Very little archaeological work has taken place in the Frampton Cotterell area so knowledge of the area prior to the Anglo-Saxon arrival is limited. Local historians tend to use field names and street names to work out the distant history of the village. It is believed from place names that there were two settlements in the area in the Roman times. One centred on the group of shops at the Church Road/Frampton End Road junction, where the name Dullage survived until the 1940s. The second was in rural farmland west of Cogmill in between Frampton Cotterell and Iron Acton, here several fields held the name Chessolds from the old English 'ceastel' meaning 'a heap of stones'.

=== Anglo-Saxon and Medieval history ===
The name Frampton means 'the settlement (farmstead or village) on the Frome'. Frampton Cotterell was recorded as Frantone in the Domesday Book (1086). All the other local villages (Westerleigh, Stoke Gifford and Winterbourne) also have Old English names, suggesting they were either conquered or resettled between 577 and 1066.

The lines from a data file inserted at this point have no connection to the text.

(* ===== verification/Wire.v ===== *)
(** firecracker/vsock.go and the framing half of guest/dreddagent/main.go:
    length-prefixed JSON frames over a byte stream, seen from both ends, and
    the CONNECT handshake that precedes them on the host. *)
From S2P Require Import Prelude GoInt Utf8 JsonText Json Codec Agent Clock.

(** * Stream connections

    [net.Conn] as the program uses it: the bytes still to be read and the error
    that reading meets after them ([EOF], or a deadline), the bytes written,
    and the faults of the writes and deadline settings to come - each may fail
    after writing part of its bytes. *)
Record conn := {
  inbox : bytes;
  in_end : error;
  outbox : bytes;
  faults : list (option (nat * error));
  closed : bool
}.

(** A computation that uses one connection. *)
Notation io := (M conn).

(** Close the connection when [m] fails. *)
Definition close (c : conn) : conn :=
  {| inbox := inbox c; in_end := in_end c; outbox := outbox c; faults := faults c; closed := true |}.
Definition closing {A} : io A -> io A := on_error close.

Definition take_fault (c : conn) : conn * option (nat * error) :=
  ({| inbox := inbox c; in_end := in_end c; outbox := outbox c;
      faults := tail (faults c); closed := closed c |}, default None (head (faults c))).

Definition send (b : bytes) (c : conn) : conn :=
  {| inbox := inbox c; in_end := in_end c; outbox := outbox c ++ b; faults := faults c; closed := closed c |}.
Definition receive (rest : bytes) (c : conn) : conn :=
  {| inbox := rest; in_end := in_end c; outbox := outbox c; faults := faults c; closed := closed c |}.

(** [conn.SetDeadline] *)
Definition SetDeadline : io unit := fun c =>
  match take_fault c with
  | (c, Some (_, e)) => (c, Err e)
  | (c, None) => (c, Ok tt)
  end.

(** [conn.Write] *)
Definition Write (b : bytes) : io unit := fun c =>
  match take_fault c with
  | (c, Some (n, e)) => (send (take n b) c, Err e)
  | (c, None) => (send b c, Ok tt)
  end.

(** [io.ReadFull] into a buffer of [n] bytes. *)
Definition ReadFull (n : nat) : io bytes := fun c =>
  if (n <=? length (inbox c))%nat then (receive (drop n (inbox c)) c, Ok (take n (inbox c)))
  else (receive [] c,
        Err (match inbox c with
             | [] => in_end c
             | _ => if decide (in_end c = ESentinel EOF) then ESentinel UnexpectedEOF else in_end c
             end)).

(** * The host's end *)

(** [func Exchange(conn, req, timeout)]; [json.Marshal] cannot fail on a
    request, which holds strings, integers and a slice. *)
Definition Exchange (req : ExecRequest) : io ExecResponse :=
  SetDeadline ≫= fun _ =>
  let payload := marshal req in
  if MaxFrameBytes <? blen payload
  then fail (ENew ("request frame too large: " +:+ fmt_d (blen payload)))
  else
  ctx "write header: " (Write (put_uint32 (uwrap32 (blen payload)))) ≫= fun _ =>
  ctx "write payload: " (Write payload) ≫= fun _ =>
  ctx "read header: " (ReadFull 4) ≫= fun hdr =>
  let n := uint32 hdr in
  if (n =? 0) || (MaxFrameBytes <? n)
  then fail (ENew ("invalid response frame size: " +:+ fmt_d n))
  else
  ctx "read payload: " (ReadFull (Z.to_nat n)) ≫= fun buf =>
  ctx "decode response: " (lift (unmarshal buf)).

(** * The guest's end *)

Definition readFrame : io ExecRequest :=
  ReadFull 4 ≫= fun hdr =>
  let n := uint32 hdr in
  if (n =? 0) || (MaxFrameBytes <? n)
  then fail (ENew ("invalid frame size " +:+ fmt_d n))
  else
  ReadFull (Z.to_nat n) ≫= fun buf =>
  lift (unmarshal buf).

Definition writeFrame (resp : ExecResponse) : io unit :=
  let b := marshal resp in
  Write (put_uint32 (uwrap32 (blen b))) ≫= fun _ =>
  Write b.

(** * The handshake *)

Definition newline : ascii := byte_of 10.

(** The loop that reads the reply one byte at a time into [buf]. *)
Fixpoint read_reply (e : error) (buf inb : bytes) : bytes * result bytes :=
  match inb with
  | [] => ([], Err (EWrap "vsock handshake read: " e))
  | b :: inb =>
      let buf := buf ++ [b] in
      if Ascii.eqb b newline then (inb, Ok buf)
      else if 64 <? blen buf then (inb, Err (ENew "vsock handshake reply too long"))
      else read_reply e buf inb
  end.

Definition ReadReply : io bytes := fun c =>
  let '(rest, r) := read_reply (in_end c) [] (inbox c) in (receive rest c, r).

(** [_ = conn.SetDeadline(time.Time{})] *)
Definition ClearDeadline : io unit := fun c => let '(c, _) := SetDeadline c in (c, Ok tt).

(** [VsockHostDial] once connected; the last [SetDeadline] ignores its error. *)
Definition handshake (port : Z) : io unit :=
  closing (
    SetDeadline ≫= fun _ =>
    Write (to_bytes ("CONNECT " +:+ fmt_d port) ++ [newline]) ≫= fun _ =>
    ReadReply ≫= fun buf =>
    if (blen buf <? 3) || negb (String.eqb (of_bytes (take 2 buf)) "OK")
    then fail (ENew ("vsock handshake rejected: " +:+ fmt_q (of_bytes buf)))
    else mret tt) ≫= fun _ => ClearDeadline.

Early in the 11th century, Frampton may have been under the manor of Winterbourne, a later medieval record refers to 'the Lordship of Frampton and Winterbourne'. This would have included Stoke Gifford. However, at no point after 1066 were these three manors owned by the same person. The name of a lane in the village, 'Harris Barton' also may be of pre-Norman origin, Barton comes from the Anglo-Saxon 'bere' and 'tun' meaning 'place where grain was stored' this suggests there was a farm here prior to Norman conquest.

In 1086 Frampton was held by Walter the Crossbowman (Balistarius) and then contained 10 villagers and 11 smallholders. Indicating a total population of about 100, to this total should be added slaves and their families. In 1086 there was a church which was not there before 1066 (so under 20 years old) this church was probably on the site of St. Peter's church today. There were also two water mills, probably behind the church (near Mill Lane today) and at Cogmill.

By 1301 Frampton had a third watermill, probably at 'Frampton Lido' upstream from the church (where remains of a mill could be seen as late as the 1970s), a windmill, on the site of the current one at Brockeridge. and a coal pit, presumably at Coalpit Heath (although this name did not appear until around 1680)

By the 13th century the village was known as Frampton Cotell. The name Cotell or Cotterell is derived from the Cotele Family, lords of Frampton Manor in the 12th and early 13th centuries. Their manor house was not at modern day Frampton Court, it was probably located behind the church on the east of Mill Lane, here the field names 'Hall Marsh' and 'Hall Marsh Mead' survived into the 19th Century.

The medieval village was long and rectangular, located on the ridge between (Lower) Stone Close and the River Frome, and between Church Road and Rectory Road. The village was provided for using the open field system. Surrounding the village would have been three big fields; these fields were cultivated by peasants who held scattered strips in the many furlongs which made up the fields, every year one of the fields would be left unploughed and would be fertilised by the manure from the local animals. This system would have provided for the village.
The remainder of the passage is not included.